Elasticsearch Watcher for multiple hosts

Nishant_Suman · March 20, 2019, 6:08am

Hi,

I am new to the elastic stack and trying to set up some basic alerts based on server metrics. The stack that I have configured will be used as a centralized logging system. Right now I am setting up watcher for each server, so if there are 4 servers that needed to be monitored(let's say disk usage), I am setting up 4 watchers(4 disk usage watcher for 4 different servers) for each server. Is there any other way where I can set up a generic watcher (1 watcher for disk usage for all servers)? So while sending alerts if two servers have disk usage greater than the threshold, I should receive 2 different alerts.

My current configuration:

{
  "trigger": {
    "schedule": {
      "interval": "1m"
    }
  },
  "input": {
    "search": {
      "request": {
        "search_type": "query_then_fetch",
        "indices": [
          "metricbeat-*"
        ],
        "types": [],
        "body": {
          "size": 0,
          "query": {
            "bool": {
              "must": [
                {
                  "range": {
                    "@timestamp": {
                      "gte": "now-1m",
                      "lte": "now"
                    }
                  }
                },
                {
                  "match": {
                    "beat.hostname": "CALM-POD"
                  }
                }
              ]
            }
          },
          "aggs": {
            "DiskUsed": {
              "max": {
                "field": "system.fsstat.total_size.used"
              }
            },
            "DiskTotal": {
              "max": {
                "field": "system.fsstat.total_size.total"
              }
            }
          }
        }
      }
    }
  },
  "condition": {
    "script": {
      "source": "if (ctx.payload.aggregations.DiskUsed.value / ctx.payload.aggregations.DiskTotal.value > params.threshold) { return true; } return false;",
      "lang": "painless",
      "params": {
        "threshold": 0.8
      }
    }
  },
  "actions": {
    "notify-slack": {
      "throttle_period_in_millis": 300000,
      "slack": {
        "message": {
          "to": [
            "#elk-alerts-test"
          ],
          "text": "Test watcher of Disk usage for CALM-POD has exceeded the threshold of 85%."
        }
      }
    }
  },
  "transform": {
    "script": {
      "source": "HashMap result = new HashMap(); result.result = ctx.payload.aggregations.CPUAggs.value; return result;",
      "lang": "painless",
      "params": {
        "threshold": 0.8
      }
    }
  }
}

spinscale · March 20, 2019, 8:13am

Hey,

you can nest aggregations. So what you could do instead would be to have a terms aggregation on the beat.hostname field and then nest your DiskUsed and DiskTotal aggregagations within that terms aggregation.

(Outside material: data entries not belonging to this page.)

(** * Scoring and re-ranking pipeline of the food recommendation backend

    A shallow embedding of
      - [app/services/scoring_service.py]      (weights, factor scorers, composer),
      - [app/services/scoring_pipeline.py]     (filtering, grouping, fallback flags),
      - [app/services/review_boost_service.py] (review re-ranker),
    followed by the properties established about them.

    Conventions of the embedding.
      - A Python [float] is a real number ([R]); the decimal literals of the
        source are the same decimal literals here.  Rounding, NaN and the
        infinities of IEEE doubles are outside the model.
      - A Python [str] is a [string] of 8-bit characters; [str.lower] folds the
        ASCII letters only.
      - A dictionary with a fixed set of keys ([attrs], [place], the weight
        table) is a record; a key that may be absent or [None] is an [option].
      - [x or y], [if x:] follow Python truthiness: [None], [""], [[]], [0.0]
        and [False] are false. *)

From Stdlib Require Import Reals Lra Lia String Ascii List Bool Arith PeanoNat Permutation.
Import ListNotations.

Open Scope string_scope.
Open Scope R_scope.

(* ================================================================== *)
(** ** Python strings *)

Module PyStr.

(** [c.lower()] on one ASCII character. *)
Definition lower_ascii (c : ascii) : ascii :=
  let n := nat_of_ascii c in
  if (65 <=? n)%nat && (n <=? 90)%nat then ascii_of_nat (n + 32) else c.

(** [s.lower()]. *)
Fixpoint lower (s : string) : string :=
  match s with
  | EmptyString => EmptyString
  | String c s' => String (lower_ascii c) (lower s')
  end.

(** [needle in hay] for strings: [needle] occurs as a contiguous substring. *)
Fixpoint contains (needle hay : string) : bool :=
  String.prefix needle hay
  || match hay with
     | EmptyString => false
     | String _ hay' => contains needle hay'
     end.

(** Truthiness of a string: non-empty. *)
Definition truthy (s : string) : bool :=
  match s with EmptyString => false | _ => true end.

(** [d.get(k) or ""] for an optional string. *)
Definition or_empty (o : option string) : string :=
  match o with Some s => s | None => "" end.

(** Truthiness of an optional string: present and non-empty. *)
Definition otruthy (o : option string) : bool := truthy (or_empty o).

(** [a or b] on optional strings. *)
Definition por (a b : option string) : option string :=
  if otruthy a then a else b.

(** [c.isspace()] on the ASCII range: tab, LF, VT, FF, CR, FS, GS, RS, US, space. *)
Definition is_space (c : ascii) : bool :=
  let n := nat_of_ascii c in
  ((9 <=? n)%nat && (n <=? 13)%nat) || ((28 <=? n)%nat && (n <=? 32)%nat).

Fixpoint lstrip (s : string) : string :=
  match s with
  | String c s' => if is_space c then lstrip s' else s
  | EmptyString => EmptyString
  end.

(** [s.rstrip()]: the result is empty exactly when only spaces remain. *)
Fixpoint rstrip (s : string) : string :=
  match s with
  | EmptyString => EmptyString
  | String c s' =>
      match rstrip s' with
      | EmptyString => if is_space c then EmptyString else String c EmptyString
      | r => String c r
      end
  end.

Definition strip (s : string) : string := rstrip (lstrip s).

(** [sep.join(parts)]. *)
Fixpoint join (sep : string) (parts : list string) : string :=
  match parts with
  | [] => ""
  | [x] => x
  | x :: rest => x ++ sep ++ join sep rest
  end.

End PyStr.

(** A preference value that upstream delivers either as one string or as a
    list of strings (or not at all). *)
Inductive str_or_list : Type :=
| SLNone
| SLStr (s : string)
| SLList (l : list string).

(** [v or []] followed by [if isinstance(v, str): v = [v]]. *)
Definition as_list (v : str_or_list) : list string :=
  match v with
  | SLNone => []
  | SLStr s => if PyStr.truthy s then [s] else []
  | SLList l => l
  end.

(** Truthiness of such a value. *)
Definition sl_truthy (v : str_or_list) : bool :=
  match v with
  | SLNone => false
  | SLStr s => PyStr.truthy s
  | SLList l => match l with [] => false | _ => true end
  end.

(** A raw numeric field of a record: absent, something [float()] accepts
    (with its value), or something [float()] rejects. *)
Inductive pynum : Type :=
| PyNone
| PyNum (x : R)
| PyBad.

(* ================================================================== *)
(** ** Data model *)

(** The attribute dictionary [attrs] produced by attribute extraction. *)
Record UserPreferences : Type := mkPrefs {
  a_cuisine : option string;
  a_inferred_cuisine_from_dish : option string;
  a_dish : str_or_list;
  a_food_style : str_or_list;
  a_avoid_food_style : str_or_list;
  a_avoid_cuisine : str_or_list;
  a_budget : option R;
  a_mood : option string;
  a_veg_only : bool;
  a_max_distance_m : option R;
  a_ranking_preferences : str_or_list;
  a_raw_query : string;
  a_distance_preference : option string;
  a_category_hint : option string;
  a_fallback_type : option string;
  a_dish_fallback : bool
}.

(** The review field of a place: absent, a list of strings, or one string. *)
Inductive review_field : Type :=
| RvNone
| RvList (l : list string)
| RvStr (s : string).

(** A canonical place dictionary, with the three annotations the pipeline
    attaches ([score], [reason], [score_with_reviews]). *)
Record Candidate : Type := mkPlace {
  p_place_id : option string;
  p_name : option string;
  p_category : option string;
  p_cuisine : option string;
  p_popularity : pynum;
  p_distance_m : pynum;
  p_price_level : pynum;
  p_tags : option string;
  p_reviews_list : review_field;
  p_reviews : review_field;
  p_reviews_text : review_field;
  p_score : option R;
  p_reason : option string;
  p_score_with_reviews : option R
}.

(** The weight table: one real per factor key. *)
Record Weights : Type := mkWeights {
  cuisine_match : R;
  style_match : R;
  popularity : R;
  distance : R;
  budget : R
}.

(* ================================================================== *)
(** ** scoring_service.py: weights *)

Definition WEIGHTS : Weights :=
  {| cuisine_match := 0.35; style_match := 0.15; popularity := 0.20;
     distance := 0.15; budget := 0.10 |}.

(** [sum(w.values())]. *)
Definition wsum (w : Weights) : R :=
  cuisine_match w + style_match w + popularity w + distance w + budget w.

(** The normalised token list of [ranking_preferences]: lower-cased, empty
    strings dropped. *)
Definition norm_prefs (attrs : UserPreferences) : list string :=
  filter PyStr.truthy (map PyStr.lower (as_list (a_ranking_preferences attrs))).

(** [w = {k: 0.02 for k in keys}]. *)
Definition baseline : Weights :=
  {| cuisine_match := 0.02; style_match := 0.02; popularity := 0.02;
     distance := 0.02; budget := 0.02 |}.

Definition set_budget (v : R) (w : Weights) : Weights :=
  {| cuisine_match := cuisine_match w; style_match := style_match w;
     popularity := popularity w; distance := distance w; budget := v |}.
Definition set_distance (v : R) (w : Weights) : Weights :=
  {| cuisine_match := cuisine_match w; style_match := style_match w;
     popularity := popularity w; distance := v; budget := budget w |}.
Definition set_popularity (v : R) (w : Weights) : Weights :=
  {| cuisine_match := cuisine_match w; style_match := style_match w;
     popularity := v; distance := distance w; budget := budget w |}.
Definition set_cuisine_match (v : R) (w : Weights) : Weights :=
  {| cuisine_match := v; style_match := style_match w;
     popularity := popularity w; distance := distance w; budget := budget w |}.
Definition set_style_match (v : R) (w : Weights) : Weights :=
  {| cuisine_match := cuisine_match w; style_match := v;
     popularity := popularity w; distance := distance w; budget := budget w |}.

The response then would then include aggregation buckets per host, containing that data.

You would also have to change your condition, as only a single bucket matching the criteria should trigger the alert.

Lastly I also suppose you would need a so called transform in your action, as you only want to notify about the hosts that match your condition criteria.]

Hope this helps!

Just keep in mind, that if you want to have different alerts per hosts or different trigger conditions, than it might make sense to have an alert per host (or another grouping scheme using the above strategy).

--Alex

Nishant_Suman · March 20, 2019, 10:20am

Got it. Can you provide a sample or any link on how to do it?

spinscale · March 20, 2019, 10:40am

Check out our alerting examples in the examples repo as a starter.

Nishant_Suman · March 21, 2019, 6:49am

Thanks.

system · April 18, 2019, 6:49am

This topic was automatically closed 28 days after the last reply. New replies are no longer allowed.